DIRECTIONS FOR THIS TASK
Nothing but the lines holding the string "induction" should appear in the answer. Copy them from the entries.

DATASET
Lemma array_good cp max slots : 1 <= cp <= max → 2 <= max → ~ repeats cp max slots → good cp max (generatePaginationArray cp max slots).
Proof.
  intros Hc Hm Hr. rewrite array_cases. destruct slots as [s|]; [|rewrite andb_false_r; by apply near_sorted]. destruct (Z.ltb_spec max s) as [Hs|Hs].
  - split_and!; [rewrite Forall_forall; intros x Hx%elem_of_seqZ; lia|apply seqZ_sorted|intros H; apply elem_of_seqZ; lia].
  - destruct (max <? 50000); cbn [andb]; [|by apply near_sorted]. destruct (Z.ltb_spec 10 (s - len (near cp max (Some s)))); [|by apply near_sorted].
    destruct (Z.le_gt_cases cp 10); [apply close_good; done || lia|apply far_good; lia].
Qed.

Lemma sorted_last (l : list Z) x m : StronglySorted Z.lt l → list.last l = Some m → x ∈ l → x <= m.
Proof. intros S (l' & ->)%last_Some Hx. apply elem_of_app in Hx as [Hx|Hx%list_elem_of_singleton]; [|lia]. pose proof (StronglySorted_app_1_elem_of _ _ _ _ _ S Hx ltac:(left)). lia. Qed.

(** The cases in which pages are repeated, all of them. *)
Lemma repeats_repeat cp max slots : repeats cp max slots → ~ NoDup (offered cp max slots).
Proof.
  destruct slots as [s|]; [|done]. cbn [repeats]. intros (H1 & H2 & H3).
  assert (Hall : forallb (λ cp, forallb (λ max, forallb (λ s, (max <? s) || negb (bool_decide (NoDup (offered cp max (Some s))))) (seqZ 16 5)) (seqZ 16 5)) (seqZ 5 3) = true) by (vm_compute; reflexivity).
  rewrite forallb_forall in Hall. specialize (Hall cp ltac:(apply list_elem_of_In, elem_of_seqZ; lia)). rewrite forallb_forall in Hall. specialize (Hall max ltac:(apply list_elem_of_In, elem_of_seqZ; lia)).
  rewrite forallb_forall in Hall. specialize (Hall s ltac:(apply list_elem_of_In, elem_of_seqZ; lia)). rewrite (proj2 (Z.ltb_ge max s)) in Hall by lia. cbn [orb] in Hall. by apply negb_true_iff, bool_decide_eq_false in Hall.
Qed.

Lemma offered_good cp max slots : 1 <= cp <= max → 2 <= max →
  1 ∈ offered cp max slots ∧ max ∈ offered cp max slots ∧
  (~ repeats cp max slots → cp ∈ offered cp max slots ∧ Forall (λ x, 1 <= x <= max) (offered cp max slots) ∧ StronglySorted Z.lt (offered cp max slots)) ∧
  (repeats cp max slots → ~ NoDup (offered cp max slots)).
Proof.
  intros Hc Hm. split; [unfold offered; cbv zeta; destruct (bool_decide _); left|]. split.
  { unfold offered. cbv zeta. case_bool_decide as E; [by apply last_Some_elem_of|]. apply elem_of_app. right. left. }
  split; [|apply repeats_repeat]. intros Hr. destruct (array_good cp max slots Hc Hm Hr) as (F & S & H). set (A := generatePaginationArray cp max slots) in *.
  assert (S1 : StronglySorted Z.lt (1 :: A)) by (constructor; [done|]; eapply Forall_impl; [exact F|]; intros x Hx; cbn in Hx; lia). assert (F1 : Forall (λ x, 1 <= x <= max) (1 :: A)) by (constructor; [lia|]; eapply Forall_impl; [exact F|]; intros x Hx; cbn in Hx; lia).
  unfold offered. cbv zeta. fold A. case_bool_decide as E.
  - split_and!; [|done|done]. destruct (decide (cp = 1)) as [->|]; [left|]. destruct (decide (cp = max)) as [->|]; [by apply last_Some_elem_of|]. right. apply H. lia.
  - split_and!.
    + apply elem_of_app. destruct (decide (cp = 1)) as [->|]; [left; left|]. destruct (decide (cp = max)) as [->|]; [right; left|]. left. right. apply H. lia.
    + apply Forall_app. split; [done|]. repeat constructor; lia.
    + apply StronglySorted_app_2; [|done|repeat constructor]. intros x y Hx ->%list_elem_of_singleton. destruct (list.last (1 :: A)) as [m|] eqn:El; [|by apply last_None in El].
      pose proof (sorted_last _ x m S1 El Hx). apply last_Some in El as (l' & El). assert (Hin : m ∈ 1 :: A) by (rewrite El; apply elem_of_app; right; left). rewrite Forall_forall in F1. specialize (F1 m Hin). cbn in F1. assert (m ≠ max) by congruence. lia.
Qed.

(** ** Parameters *)

Lemma parse_int_pretty k : 0 <= k → parse_int (pretty k) = Some k.
Proof.
  intros Hk. unfold parse_int. pose proof (parseInt_pretty k) as Ep. pose proof (pretty_digits k Hk) as F. destruct (pretty k) as [|c s] eqn:E; [done|]. cbn [String.list_ascii_of_string] in F. apply Forall_cons in F as [Hc F].
  destruct (decimal_start c s Hc) as (-> & -> & _). cbn [snd]. destruct s as [|d s]; [destruct c as [[] [] [] [] [] [] [] []]; exact Ep|]. cbn [String.list_ascii_of_string] in F. apply Forall_cons in F as [Hd F].
  assert (Hx : (code d =? 120) || (code d =? 88) = false) by (rewrite (proj2 (Z.eqb_neq _ 120)), (proj2 (Z.eqb_neq _ 88)) by lia; done).
  destruct c as [[] [] [] [] [] [] [] []]; try exact Ep. by rewrite Hx.
Qed.

Lemma get_set l n v m : params_get (set_field n v l) m = if String.eqb n m then Some v else params_get l m.
Proof.
  induction l as [|[a x] l IH]; [done|]. cbn [set_field]. destruct (String.eqb_spec a n) as [->|Ha]; cbn [params_get]; [by destruct (String.eqb n m)|]. rewrite IH. destruct (String.eqb_spec a m) as [->|]; [|done]. destruct (String.eqb_spec n m); [congruence|done].
Qed.

Lemma get_assign ps l m : NoDup (map fst ps) → params_get (assign l ps) m = match params_get ps m with Some v => Some v | None => params_get l m end.
Proof.
  unfold assign. revert l. induction ps as [|[n v] ps IH]; intros l Hd; [done|]. cbn [map fst] in Hd. apply NoDup_cons in Hd as [Hn Hd]. cbn [fold_left fst snd params_get]. rewrite IH, get_set by done.
  destruct (String.eqb_spec n m) as [->|]; [|done]. assert (E : params_get ps m = None); [|by rewrite E]. clear -Hn. induction ps as [|[a x] ps IH]; [done|]. cbn [map fst] in Hn. apply not_elem_of_cons in Hn as [H1 H2]. cbn [params_get]. rewrite (proj2 (String.eqb_neq a m)) by congruence. by apply IH.
Qed.

(** The parameters after an update: those of the update, and then those that were there. *)
Lemma get_update w ps m : NoDup (map fst (w_search w)) → NoDup (map fst ps) →
  params_get (w_search (updateParameters ps w)) m = match params_get ps m with Some v => Some v | None => params_get (w_search w) m end.
Proof. intros H1 H2. cbn [updateParameters with_search w_search]. rewrite !get_assign by done. destruct (params_get ps m), (params_get (w_search w) m); done. Qed.

Lemma human_page w : 1 <= humanPage (getParameters w).
Proof. cbn [getParameters humanPage]. unfold validatePaginationInts. destruct (_ ≫= _); [|unfold DEFAULT_PAGE]; lia. Qed.

Lemma rows_pos w : 1 <= rows (getParameters w).
Proof. cbn [getParameters rows]. unfold validatePaginationInts. destruct (_ ≫= _); [|unfold DEFAULT_ROWS_PER_PAGE]; lia. Qed.

(** C34: the list of pages of the explorer.  For any width of the window, the list that is
    offered has the first page, the current page and the last page, and no page that does not
    exist, each page once and in order.  There is one exception: on a list of sixteen to
    twenty pages with room for sixteen, pages are repeated when the current page is the fifth,
    the sixth or the seventh. *)
Theorem pages_offered w : let p := getParameters w in let max := last_page (w_total w) (rows p) in let slots := determinePaginationSlots (w_width w) max in
  2 <= max → humanPage p <= max → ∃ l, generatePaginationUIParams w = Some (humanPage p, l) ∧ 1 ∈ l ∧ max ∈ l ∧
    (~ repeats (humanPage p) max slots → humanPage p ∈ l ∧ Forall (λ x, 1 <= x <= max) l ∧ StronglySorted Z.lt l) ∧
    (repeats (humanPage p) max slots → ~ NoDup l).
Proof.
  intros p max slots Hm Hp. exists (offered (humanPage p) max slots). split; [unfold generatePaginationUIParams; fold p max; by rewrite (proj2 (Z.eqb_neq max 1)) by lia|].
  apply offered_good; [|done]. split; [apply human_page|done].
Qed.

(** ** The ranges of blocks *)

(** The heights that a page asks for. *)
Definition asks (lo hi : Z) : list effect := [Load (concat_all ["/api/blocks/"; pretty lo; "/"; pretty hi]%string)].

Lemma blocks_request w : ∃ w', BlocksPage.reRenderPage None w = (w', asks (generatePaginationRequestRange w).2 (generatePaginationRequestRange w).1).
Proof. unfold BlocksPage.reRenderPage. destruct (generatePaginationRequestRange w) as [a b]. cbn [fst snd]. by eexists. Qed.

Lemma blocks_update ps w : BlocksPage.reRenderPage (Some ps) w = BlocksPage.reRenderPage None (updateParameters ps w).
Proof. done. Qed.

(** The parameters after going to another page or showing another number of rows. *)
Lemma go_parameters w k : NoDup (map fst (w_search w)) → 1 <= k → let q := getParameters (updateParameters [("page"%string, pretty k)] w) in
  page q = k - 1 ∧ rows q = rows (getParameters w) ∧ start q = start (getParameters w) ∧ last q = last (getParameters w).
Proof.
  intros Hd Hk. assert (Hn : NoDup (map fst [("page"%string, pretty k)])) by (cbn; apply NoDup_singleton). cbv zeta. unfold getParameters. cbn [page rows start last]. rewrite !get_update by done.
  cbn [params_get String.eqb Ascii.eqb Bool.eqb]. unfold validatePaginationInts at 1. cbn [mbind option_bind]. rewrite parse_int_pretty by lia. split_and!; [lia|done..].
Qed.

(** The pages of blocks cover the chain.  Every height from the first one to the last one is
    in the range that some page asks for; a page asks for one block more than the number of
    its rows, or for those that are left, and its last block is the first one of the next
    page. *)
Theorem block_pages w : NoDup (map fst (w_search w)) → let p := getParameters w in 0 <= start p < last p → let n := last_page (last p - start p) (rows p) in
  ∃ range : Z → Z * Z, (∀ k, 1 <= k <= n → (BlocksPage.step (BlocksPage.GoToPage k) w).2 = asks (range k).1 (range k).2 ∧
      start p <= (range k).1 < (range k).2 ∧ (range k).2 <= last p ∧ (range k).2 - (range k).1 <= rows p ∧ (k < n → (range k).2 - (range k).1 = rows p ∧ (range (k + 1)).2 = (range k).1)) ∧
    (∀ x, start p <= x <= last p → ∃ k, 1 <= k <= n ∧ (range k).1 <= x <= (range k).2).
Proof.
  intros Hd p Hp n. pose proof (rows_pos w) as Hr. fold p in Hr. set (r := rows p) in *. set (a := start p) in *. set (b := last p) in *.
  pose proof (Z_div_mod_eq_full (- (b - a)) r) as E. pose proof (Z.mod_pos_bound (- (b - a)) r ltac:(lia)) as Hb. assert (En : n = - (- (b - a) / r)) by done. set (q := - (b - a) / r) in *. set (m := - (b - a) mod r) in *. clearbody q m.
  exists (λ k, (Z.max (b - (k - 1) * r - r) a, b - (k - 1) * r)). cbn [fst snd]. split.
  - intros k Hk. assert (Hkr : (k - 1) * r <= (n - 1) * r) by (apply Z.mul_le_mono_nonneg_r; lia). split_and!; try nia.
    cbn [BlocksPage.step]. rewrite blocks_update. destruct (blocks_request (updateParameters [("page"%string, pretty k)] w)) as [w' ->]. cbn [snd]. destruct (go_parameters w k Hd ltac:(lia)) as (H1 & H2 & H3 & H4).
      unfold generatePaginationRequestRange. cbv zeta. cbn [fst snd]. by rewrite H1, H2, H3, H4.
  - intros x Hx. destruct (Z.eq_dec x b) as [->|Hxb]; [exists 1; nia|]. exists ((b - x - 1) / r + 1). pose proof (Z_div_mod_eq_full (b - x - 1) r) as E'. pose proof (Z.mod_pos_bound (b - x - 1) r ltac:(lia)) as Hb'.
    assert (0 <= (b - x - 1) / r) by (apply Z.div_pos; lia). set (q' := (b - x - 1) / r) in *. set (m' := (b - x - 1) mod r) in *. clearbody q' m'. split; [|nia]. split; [lia|]. destruct (Z.le_gt_cases (q' + 1) n); [done|]. nia.
Qed.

ANSWER
  induction l as [|[a x] l IH]; [done|]. cbn [set_field]. destruct (String.eqb_spec a n) as [->|Ha]; cbn [params_get]; [by destruct (String.eqb n m)|]. rewrite IH. destruct (String.eqb_spec a m) as [->|]; [|done]. destruct (String.eqb_spec n m); [congruence|done].
  unfold assign. revert l. induction ps as [|[n v] ps IH]; intros l Hd; [done|]. cbn [map fst] in Hd. apply NoDup_cons in Hd as [Hn Hd]. cbn [fold_left fst snd params_get]. rewrite IH, get_set by done.
  destruct (String.eqb_spec n m) as [->|]; [|done]. assert (E : params_get ps m = None); [|by rewrite E]. clear -Hn. induction ps as [|[a x] ps IH]; [done|]. cbn [map fst] in Hn. apply not_elem_of_cons in Hn as [H1 H2]. cbn [params_get]. rewrite (proj2 (String.eqb_neq a m)) by congruence. by apply IH.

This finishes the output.